- To do -
Below are several records. Retype exactly those lines running from the one with "(** A process" through the one with "mksst (mkfsys [x;", end lines included, and no others.
(Dataset records begins)
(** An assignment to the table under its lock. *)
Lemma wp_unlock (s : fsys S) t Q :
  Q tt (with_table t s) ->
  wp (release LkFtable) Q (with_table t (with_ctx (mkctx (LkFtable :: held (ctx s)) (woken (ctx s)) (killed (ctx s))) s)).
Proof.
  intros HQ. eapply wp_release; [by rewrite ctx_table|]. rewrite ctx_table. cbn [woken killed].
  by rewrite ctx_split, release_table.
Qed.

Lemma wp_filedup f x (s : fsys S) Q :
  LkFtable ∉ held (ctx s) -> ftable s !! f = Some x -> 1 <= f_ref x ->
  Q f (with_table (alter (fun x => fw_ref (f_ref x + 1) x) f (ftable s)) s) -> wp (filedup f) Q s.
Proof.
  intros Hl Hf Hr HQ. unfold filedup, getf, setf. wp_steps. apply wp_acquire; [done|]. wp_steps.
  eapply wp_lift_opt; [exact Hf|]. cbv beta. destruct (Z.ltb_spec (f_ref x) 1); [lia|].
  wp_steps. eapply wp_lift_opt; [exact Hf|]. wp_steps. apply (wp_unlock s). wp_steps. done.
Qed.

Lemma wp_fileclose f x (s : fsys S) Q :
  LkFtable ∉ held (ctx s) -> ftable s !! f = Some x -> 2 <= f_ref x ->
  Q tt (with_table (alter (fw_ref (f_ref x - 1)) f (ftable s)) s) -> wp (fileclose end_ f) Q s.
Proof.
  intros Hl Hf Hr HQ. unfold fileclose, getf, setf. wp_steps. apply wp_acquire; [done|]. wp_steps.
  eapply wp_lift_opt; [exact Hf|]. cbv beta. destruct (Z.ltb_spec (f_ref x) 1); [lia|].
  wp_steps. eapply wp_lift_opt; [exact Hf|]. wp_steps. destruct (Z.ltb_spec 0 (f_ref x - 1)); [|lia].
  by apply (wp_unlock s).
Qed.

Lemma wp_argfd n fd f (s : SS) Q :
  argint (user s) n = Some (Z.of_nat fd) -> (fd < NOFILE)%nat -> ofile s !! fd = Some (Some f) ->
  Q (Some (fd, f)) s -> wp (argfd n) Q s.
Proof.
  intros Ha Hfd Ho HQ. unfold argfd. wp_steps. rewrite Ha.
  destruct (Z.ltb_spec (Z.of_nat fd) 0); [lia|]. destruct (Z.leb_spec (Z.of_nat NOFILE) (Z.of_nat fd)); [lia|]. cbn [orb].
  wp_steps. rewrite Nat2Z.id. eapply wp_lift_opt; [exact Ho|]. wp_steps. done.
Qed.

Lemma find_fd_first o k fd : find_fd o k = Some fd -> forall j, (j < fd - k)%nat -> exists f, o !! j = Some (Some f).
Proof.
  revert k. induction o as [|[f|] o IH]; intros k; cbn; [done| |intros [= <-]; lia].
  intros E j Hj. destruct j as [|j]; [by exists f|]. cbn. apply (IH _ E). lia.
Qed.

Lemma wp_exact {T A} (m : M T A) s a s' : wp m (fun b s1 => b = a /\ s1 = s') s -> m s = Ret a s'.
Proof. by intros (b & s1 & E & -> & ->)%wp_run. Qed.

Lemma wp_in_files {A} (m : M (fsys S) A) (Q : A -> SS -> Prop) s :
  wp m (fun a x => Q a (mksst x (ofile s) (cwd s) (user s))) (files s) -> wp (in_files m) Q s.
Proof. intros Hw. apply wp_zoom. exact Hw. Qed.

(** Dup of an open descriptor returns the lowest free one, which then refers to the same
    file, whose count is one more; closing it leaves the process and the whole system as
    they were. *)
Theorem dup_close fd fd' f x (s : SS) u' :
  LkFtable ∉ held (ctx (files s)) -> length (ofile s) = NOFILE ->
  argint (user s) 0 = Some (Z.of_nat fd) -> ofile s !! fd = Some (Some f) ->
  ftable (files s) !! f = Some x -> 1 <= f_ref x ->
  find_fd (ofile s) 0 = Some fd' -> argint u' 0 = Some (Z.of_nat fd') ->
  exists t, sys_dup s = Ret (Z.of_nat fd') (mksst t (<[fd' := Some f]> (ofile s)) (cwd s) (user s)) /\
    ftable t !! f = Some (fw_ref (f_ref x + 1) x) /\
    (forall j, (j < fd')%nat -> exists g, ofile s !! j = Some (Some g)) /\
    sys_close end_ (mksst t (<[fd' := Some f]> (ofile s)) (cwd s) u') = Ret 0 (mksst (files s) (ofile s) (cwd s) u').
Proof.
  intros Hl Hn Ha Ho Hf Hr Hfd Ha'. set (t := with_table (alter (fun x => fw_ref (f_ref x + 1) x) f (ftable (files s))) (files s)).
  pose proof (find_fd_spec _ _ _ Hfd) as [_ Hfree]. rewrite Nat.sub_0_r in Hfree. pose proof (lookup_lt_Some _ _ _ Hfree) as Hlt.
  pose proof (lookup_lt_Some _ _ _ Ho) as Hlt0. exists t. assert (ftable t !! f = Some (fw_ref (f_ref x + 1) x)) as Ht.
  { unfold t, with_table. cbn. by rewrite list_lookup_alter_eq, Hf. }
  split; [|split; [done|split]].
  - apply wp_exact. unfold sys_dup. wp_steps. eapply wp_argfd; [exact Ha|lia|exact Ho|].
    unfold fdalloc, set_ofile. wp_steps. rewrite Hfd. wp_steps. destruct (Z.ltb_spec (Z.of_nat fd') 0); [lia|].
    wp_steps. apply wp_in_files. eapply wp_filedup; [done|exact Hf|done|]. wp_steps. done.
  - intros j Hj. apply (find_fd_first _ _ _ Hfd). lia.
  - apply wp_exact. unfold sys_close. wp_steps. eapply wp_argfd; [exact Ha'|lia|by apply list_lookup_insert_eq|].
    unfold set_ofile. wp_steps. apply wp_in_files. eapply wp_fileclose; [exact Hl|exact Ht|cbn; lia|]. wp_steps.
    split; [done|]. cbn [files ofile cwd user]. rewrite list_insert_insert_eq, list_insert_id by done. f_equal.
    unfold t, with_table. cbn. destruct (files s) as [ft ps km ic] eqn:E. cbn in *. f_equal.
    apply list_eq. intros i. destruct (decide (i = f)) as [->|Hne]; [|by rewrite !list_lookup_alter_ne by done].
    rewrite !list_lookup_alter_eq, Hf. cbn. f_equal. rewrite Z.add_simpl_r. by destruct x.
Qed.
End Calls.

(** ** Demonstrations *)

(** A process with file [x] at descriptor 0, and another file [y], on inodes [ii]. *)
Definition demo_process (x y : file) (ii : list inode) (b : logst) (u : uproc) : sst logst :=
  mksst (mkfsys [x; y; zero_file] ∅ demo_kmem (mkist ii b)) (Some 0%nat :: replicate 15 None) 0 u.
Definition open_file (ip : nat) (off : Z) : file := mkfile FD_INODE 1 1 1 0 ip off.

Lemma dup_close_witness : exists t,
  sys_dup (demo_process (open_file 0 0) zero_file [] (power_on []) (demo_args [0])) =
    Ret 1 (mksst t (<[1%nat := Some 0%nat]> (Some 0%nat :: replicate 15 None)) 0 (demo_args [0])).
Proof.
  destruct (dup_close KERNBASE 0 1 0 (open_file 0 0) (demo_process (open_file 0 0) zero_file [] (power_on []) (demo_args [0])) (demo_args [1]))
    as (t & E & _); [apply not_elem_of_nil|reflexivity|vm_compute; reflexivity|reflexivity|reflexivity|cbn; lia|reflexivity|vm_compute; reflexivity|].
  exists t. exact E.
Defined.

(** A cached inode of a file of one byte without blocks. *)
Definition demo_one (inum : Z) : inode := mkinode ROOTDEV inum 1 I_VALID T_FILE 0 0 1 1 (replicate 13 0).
(Dataset records ends)
(Dataset records begins)
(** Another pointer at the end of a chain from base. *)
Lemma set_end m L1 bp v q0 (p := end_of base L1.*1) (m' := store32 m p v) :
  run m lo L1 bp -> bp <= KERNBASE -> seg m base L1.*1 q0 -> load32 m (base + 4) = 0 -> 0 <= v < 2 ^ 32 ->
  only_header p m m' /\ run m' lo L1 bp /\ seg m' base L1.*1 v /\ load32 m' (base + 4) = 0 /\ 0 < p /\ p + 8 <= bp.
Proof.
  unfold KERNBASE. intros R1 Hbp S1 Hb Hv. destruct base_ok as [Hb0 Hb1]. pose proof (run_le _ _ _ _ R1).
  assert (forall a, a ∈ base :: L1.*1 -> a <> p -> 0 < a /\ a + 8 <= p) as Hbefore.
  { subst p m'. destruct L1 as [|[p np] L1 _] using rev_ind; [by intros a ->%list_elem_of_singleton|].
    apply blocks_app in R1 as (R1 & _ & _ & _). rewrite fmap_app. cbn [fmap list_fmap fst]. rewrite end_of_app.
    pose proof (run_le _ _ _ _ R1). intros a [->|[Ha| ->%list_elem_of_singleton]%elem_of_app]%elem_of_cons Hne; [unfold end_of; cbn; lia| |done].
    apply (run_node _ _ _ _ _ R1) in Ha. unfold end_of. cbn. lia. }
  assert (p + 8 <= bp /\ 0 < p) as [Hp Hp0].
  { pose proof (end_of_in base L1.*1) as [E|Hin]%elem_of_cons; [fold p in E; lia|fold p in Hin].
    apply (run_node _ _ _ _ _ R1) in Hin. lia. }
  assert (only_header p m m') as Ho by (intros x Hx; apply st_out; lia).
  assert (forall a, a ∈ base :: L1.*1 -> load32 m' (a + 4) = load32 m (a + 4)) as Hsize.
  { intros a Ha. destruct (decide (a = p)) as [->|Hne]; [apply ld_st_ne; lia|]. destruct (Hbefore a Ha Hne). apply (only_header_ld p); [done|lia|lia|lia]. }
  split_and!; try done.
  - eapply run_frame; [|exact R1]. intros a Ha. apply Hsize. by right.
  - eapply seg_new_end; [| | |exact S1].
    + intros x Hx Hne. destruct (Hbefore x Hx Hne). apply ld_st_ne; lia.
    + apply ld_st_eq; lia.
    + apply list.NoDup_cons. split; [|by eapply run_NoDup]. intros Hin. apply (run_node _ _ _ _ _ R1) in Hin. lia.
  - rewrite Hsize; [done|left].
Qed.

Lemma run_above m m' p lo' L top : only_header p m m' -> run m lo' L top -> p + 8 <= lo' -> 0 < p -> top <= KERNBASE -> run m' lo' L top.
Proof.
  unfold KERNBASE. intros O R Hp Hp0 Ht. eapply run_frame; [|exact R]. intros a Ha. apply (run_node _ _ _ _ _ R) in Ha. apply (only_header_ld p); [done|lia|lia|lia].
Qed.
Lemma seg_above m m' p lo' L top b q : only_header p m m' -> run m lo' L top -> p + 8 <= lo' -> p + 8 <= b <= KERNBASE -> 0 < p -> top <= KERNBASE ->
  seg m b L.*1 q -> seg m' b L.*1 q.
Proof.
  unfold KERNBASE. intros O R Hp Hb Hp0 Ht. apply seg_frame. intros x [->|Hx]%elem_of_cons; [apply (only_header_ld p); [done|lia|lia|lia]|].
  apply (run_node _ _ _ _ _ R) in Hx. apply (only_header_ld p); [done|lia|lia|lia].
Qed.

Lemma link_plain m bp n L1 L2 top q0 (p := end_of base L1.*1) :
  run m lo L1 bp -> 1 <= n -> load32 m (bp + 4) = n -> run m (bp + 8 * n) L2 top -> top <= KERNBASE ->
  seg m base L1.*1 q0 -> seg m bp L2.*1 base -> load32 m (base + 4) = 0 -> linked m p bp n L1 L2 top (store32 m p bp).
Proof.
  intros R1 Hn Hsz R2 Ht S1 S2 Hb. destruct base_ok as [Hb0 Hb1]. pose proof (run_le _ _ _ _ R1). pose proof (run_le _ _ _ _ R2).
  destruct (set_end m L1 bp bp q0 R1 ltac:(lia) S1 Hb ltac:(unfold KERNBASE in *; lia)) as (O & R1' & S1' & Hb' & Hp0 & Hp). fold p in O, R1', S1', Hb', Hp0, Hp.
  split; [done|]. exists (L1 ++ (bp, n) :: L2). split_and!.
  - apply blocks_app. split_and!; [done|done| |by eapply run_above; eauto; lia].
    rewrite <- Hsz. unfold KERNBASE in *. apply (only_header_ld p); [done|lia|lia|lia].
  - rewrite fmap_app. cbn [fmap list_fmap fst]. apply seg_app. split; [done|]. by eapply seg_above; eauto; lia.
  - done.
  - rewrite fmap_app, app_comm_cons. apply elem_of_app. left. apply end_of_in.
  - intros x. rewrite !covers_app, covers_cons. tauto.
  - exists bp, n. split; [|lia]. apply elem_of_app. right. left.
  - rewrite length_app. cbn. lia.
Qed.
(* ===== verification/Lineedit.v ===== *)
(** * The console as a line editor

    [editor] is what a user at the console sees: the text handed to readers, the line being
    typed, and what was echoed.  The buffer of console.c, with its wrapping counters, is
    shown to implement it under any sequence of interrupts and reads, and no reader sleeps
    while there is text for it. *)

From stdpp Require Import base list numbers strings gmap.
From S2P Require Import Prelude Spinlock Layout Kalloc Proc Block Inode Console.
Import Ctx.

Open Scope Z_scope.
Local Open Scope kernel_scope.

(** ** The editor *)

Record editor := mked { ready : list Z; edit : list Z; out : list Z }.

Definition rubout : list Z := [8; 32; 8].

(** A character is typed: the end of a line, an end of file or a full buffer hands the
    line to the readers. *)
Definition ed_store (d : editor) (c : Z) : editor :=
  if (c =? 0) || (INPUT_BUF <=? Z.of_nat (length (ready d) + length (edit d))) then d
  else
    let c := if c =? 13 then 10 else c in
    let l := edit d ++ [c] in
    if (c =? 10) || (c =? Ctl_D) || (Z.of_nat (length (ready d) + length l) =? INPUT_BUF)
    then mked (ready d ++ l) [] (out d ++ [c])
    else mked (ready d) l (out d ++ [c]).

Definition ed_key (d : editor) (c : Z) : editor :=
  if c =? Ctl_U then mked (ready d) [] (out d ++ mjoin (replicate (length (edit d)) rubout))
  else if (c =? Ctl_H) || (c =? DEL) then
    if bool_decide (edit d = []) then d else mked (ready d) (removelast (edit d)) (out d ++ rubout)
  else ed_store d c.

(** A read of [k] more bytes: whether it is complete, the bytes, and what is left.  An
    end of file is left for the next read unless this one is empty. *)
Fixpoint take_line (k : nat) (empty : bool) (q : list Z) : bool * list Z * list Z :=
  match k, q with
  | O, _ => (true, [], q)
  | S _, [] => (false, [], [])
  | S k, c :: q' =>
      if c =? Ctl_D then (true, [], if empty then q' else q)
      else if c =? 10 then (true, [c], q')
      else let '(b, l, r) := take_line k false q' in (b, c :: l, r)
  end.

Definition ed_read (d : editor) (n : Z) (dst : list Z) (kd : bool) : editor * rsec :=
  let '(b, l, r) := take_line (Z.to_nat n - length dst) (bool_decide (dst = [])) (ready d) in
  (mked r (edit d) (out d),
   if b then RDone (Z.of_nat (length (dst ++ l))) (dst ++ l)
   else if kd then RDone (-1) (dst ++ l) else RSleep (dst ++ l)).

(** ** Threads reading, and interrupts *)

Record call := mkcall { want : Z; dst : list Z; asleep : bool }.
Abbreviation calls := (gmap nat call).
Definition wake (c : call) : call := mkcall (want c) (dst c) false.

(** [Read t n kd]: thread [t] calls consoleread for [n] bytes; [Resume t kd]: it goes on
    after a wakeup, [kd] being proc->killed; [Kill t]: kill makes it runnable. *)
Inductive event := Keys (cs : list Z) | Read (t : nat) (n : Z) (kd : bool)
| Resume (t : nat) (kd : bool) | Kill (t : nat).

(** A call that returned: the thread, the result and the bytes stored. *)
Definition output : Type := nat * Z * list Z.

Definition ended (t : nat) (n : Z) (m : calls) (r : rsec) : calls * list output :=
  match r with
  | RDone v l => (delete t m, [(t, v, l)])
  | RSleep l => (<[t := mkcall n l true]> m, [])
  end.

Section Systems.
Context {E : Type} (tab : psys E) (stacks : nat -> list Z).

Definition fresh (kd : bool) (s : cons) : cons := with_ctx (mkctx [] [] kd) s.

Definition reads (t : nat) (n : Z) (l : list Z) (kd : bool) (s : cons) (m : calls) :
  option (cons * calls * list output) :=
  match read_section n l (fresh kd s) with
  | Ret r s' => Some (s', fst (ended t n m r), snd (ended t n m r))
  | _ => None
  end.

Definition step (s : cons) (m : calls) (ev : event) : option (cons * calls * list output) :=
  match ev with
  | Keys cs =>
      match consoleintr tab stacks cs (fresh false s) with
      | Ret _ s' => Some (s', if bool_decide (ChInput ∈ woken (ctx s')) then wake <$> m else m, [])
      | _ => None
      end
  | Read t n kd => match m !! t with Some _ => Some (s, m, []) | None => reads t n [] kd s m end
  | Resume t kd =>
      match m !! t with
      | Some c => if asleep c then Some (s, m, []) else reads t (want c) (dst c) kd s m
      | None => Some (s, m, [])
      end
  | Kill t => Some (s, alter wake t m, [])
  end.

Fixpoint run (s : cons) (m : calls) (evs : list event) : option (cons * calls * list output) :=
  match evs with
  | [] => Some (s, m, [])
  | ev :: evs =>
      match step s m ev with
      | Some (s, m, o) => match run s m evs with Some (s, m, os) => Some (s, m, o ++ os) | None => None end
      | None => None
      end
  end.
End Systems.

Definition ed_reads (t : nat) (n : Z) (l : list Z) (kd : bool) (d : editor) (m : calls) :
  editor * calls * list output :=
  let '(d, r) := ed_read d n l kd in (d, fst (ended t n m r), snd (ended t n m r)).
(Dataset records ends)
(Dataset records begins)
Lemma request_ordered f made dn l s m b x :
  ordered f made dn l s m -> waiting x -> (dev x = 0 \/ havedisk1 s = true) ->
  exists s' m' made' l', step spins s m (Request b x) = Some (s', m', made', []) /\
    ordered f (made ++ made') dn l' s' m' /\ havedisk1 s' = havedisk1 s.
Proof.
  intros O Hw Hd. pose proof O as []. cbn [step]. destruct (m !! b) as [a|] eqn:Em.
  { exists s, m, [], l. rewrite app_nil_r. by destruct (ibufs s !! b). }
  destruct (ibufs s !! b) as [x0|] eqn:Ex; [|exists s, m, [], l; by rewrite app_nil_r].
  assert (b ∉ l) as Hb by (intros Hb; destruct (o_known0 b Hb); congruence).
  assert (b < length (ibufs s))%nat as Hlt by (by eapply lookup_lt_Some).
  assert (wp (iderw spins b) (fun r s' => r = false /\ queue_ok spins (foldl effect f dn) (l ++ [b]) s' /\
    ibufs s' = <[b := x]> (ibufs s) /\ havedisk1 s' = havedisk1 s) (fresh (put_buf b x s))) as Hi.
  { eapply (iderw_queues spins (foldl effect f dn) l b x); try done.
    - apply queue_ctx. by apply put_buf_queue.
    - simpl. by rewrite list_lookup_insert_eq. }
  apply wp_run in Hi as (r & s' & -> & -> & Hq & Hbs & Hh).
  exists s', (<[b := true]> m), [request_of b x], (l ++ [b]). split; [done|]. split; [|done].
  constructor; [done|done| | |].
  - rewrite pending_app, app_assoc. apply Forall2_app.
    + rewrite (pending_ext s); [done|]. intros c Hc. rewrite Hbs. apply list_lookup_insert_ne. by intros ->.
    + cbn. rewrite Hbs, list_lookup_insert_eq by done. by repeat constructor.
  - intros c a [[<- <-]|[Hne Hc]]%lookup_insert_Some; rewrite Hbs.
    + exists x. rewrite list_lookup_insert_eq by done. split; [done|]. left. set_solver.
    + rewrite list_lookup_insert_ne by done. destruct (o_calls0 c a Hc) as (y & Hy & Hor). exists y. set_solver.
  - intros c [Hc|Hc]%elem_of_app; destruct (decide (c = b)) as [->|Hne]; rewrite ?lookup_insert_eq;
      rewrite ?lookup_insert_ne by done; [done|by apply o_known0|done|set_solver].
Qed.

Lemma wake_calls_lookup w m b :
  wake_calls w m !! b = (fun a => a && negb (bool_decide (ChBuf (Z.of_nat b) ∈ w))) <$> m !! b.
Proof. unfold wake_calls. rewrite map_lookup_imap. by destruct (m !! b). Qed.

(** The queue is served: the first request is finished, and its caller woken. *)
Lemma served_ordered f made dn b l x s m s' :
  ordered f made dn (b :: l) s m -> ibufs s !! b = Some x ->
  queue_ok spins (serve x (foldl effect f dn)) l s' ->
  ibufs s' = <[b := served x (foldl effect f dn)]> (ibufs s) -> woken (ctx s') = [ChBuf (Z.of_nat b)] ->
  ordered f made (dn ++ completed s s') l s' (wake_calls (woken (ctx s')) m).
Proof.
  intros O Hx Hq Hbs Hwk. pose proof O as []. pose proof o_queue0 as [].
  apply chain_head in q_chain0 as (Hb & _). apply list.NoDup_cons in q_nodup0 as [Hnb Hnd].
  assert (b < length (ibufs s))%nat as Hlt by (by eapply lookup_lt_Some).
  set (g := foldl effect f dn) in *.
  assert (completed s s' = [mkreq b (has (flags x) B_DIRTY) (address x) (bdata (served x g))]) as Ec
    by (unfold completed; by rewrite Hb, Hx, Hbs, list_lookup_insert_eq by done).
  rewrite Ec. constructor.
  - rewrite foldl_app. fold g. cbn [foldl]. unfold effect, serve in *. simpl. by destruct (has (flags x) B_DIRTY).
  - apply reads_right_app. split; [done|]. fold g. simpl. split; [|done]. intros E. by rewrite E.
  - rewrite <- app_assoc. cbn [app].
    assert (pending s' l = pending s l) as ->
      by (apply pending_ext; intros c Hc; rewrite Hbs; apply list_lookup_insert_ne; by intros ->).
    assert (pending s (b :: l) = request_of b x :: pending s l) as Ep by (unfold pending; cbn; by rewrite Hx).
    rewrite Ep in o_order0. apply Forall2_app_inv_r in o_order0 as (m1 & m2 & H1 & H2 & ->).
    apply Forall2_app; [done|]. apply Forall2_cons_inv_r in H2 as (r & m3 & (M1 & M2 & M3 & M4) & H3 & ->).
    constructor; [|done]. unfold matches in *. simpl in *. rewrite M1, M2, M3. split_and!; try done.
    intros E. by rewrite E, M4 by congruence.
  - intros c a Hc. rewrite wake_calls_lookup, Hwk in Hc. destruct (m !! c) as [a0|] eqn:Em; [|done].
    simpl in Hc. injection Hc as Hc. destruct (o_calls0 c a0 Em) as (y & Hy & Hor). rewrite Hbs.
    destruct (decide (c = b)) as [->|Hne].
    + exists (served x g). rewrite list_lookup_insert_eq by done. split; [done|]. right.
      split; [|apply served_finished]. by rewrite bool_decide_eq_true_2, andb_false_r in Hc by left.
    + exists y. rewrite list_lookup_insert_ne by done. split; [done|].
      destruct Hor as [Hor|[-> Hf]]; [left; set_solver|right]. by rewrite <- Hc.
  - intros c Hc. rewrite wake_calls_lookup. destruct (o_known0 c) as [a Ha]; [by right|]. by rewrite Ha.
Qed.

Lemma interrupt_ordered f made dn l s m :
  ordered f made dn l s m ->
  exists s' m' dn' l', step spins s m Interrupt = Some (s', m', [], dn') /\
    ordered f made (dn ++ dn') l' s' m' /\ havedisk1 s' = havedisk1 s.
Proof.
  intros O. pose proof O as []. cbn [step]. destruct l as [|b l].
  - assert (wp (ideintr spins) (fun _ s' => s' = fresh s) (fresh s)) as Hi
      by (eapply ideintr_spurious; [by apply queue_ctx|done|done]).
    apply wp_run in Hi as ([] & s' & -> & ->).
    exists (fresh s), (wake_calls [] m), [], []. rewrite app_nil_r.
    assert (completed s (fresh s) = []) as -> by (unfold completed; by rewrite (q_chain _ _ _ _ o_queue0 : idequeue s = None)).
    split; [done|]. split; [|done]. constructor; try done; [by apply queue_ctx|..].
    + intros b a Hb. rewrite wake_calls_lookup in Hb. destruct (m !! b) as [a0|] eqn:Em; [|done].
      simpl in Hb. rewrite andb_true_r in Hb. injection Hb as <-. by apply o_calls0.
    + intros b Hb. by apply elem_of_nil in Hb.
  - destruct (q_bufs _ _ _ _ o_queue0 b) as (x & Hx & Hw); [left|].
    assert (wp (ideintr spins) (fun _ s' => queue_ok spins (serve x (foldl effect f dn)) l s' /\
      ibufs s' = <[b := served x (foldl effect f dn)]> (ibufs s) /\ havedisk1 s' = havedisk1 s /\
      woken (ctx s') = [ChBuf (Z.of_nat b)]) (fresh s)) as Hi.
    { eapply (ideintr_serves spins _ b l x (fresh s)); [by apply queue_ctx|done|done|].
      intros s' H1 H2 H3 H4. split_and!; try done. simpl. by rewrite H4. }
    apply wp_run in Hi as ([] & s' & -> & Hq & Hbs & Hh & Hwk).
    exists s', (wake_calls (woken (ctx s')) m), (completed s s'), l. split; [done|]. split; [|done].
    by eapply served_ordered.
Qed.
(Dataset records ends)
- Expected answer -
(** A process with file [x] at descriptor 0, and another file [y], on inodes [ii]. *)
Definition demo_process (x y : file) (ii : list inode) (b : logst) (u : uproc) : sst logst :=
  mksst (mkfsys [x; y; zero_file] ∅ demo_kmem (mkist ii b)) (Some 0%nat :: replicate 15 None) 0 u.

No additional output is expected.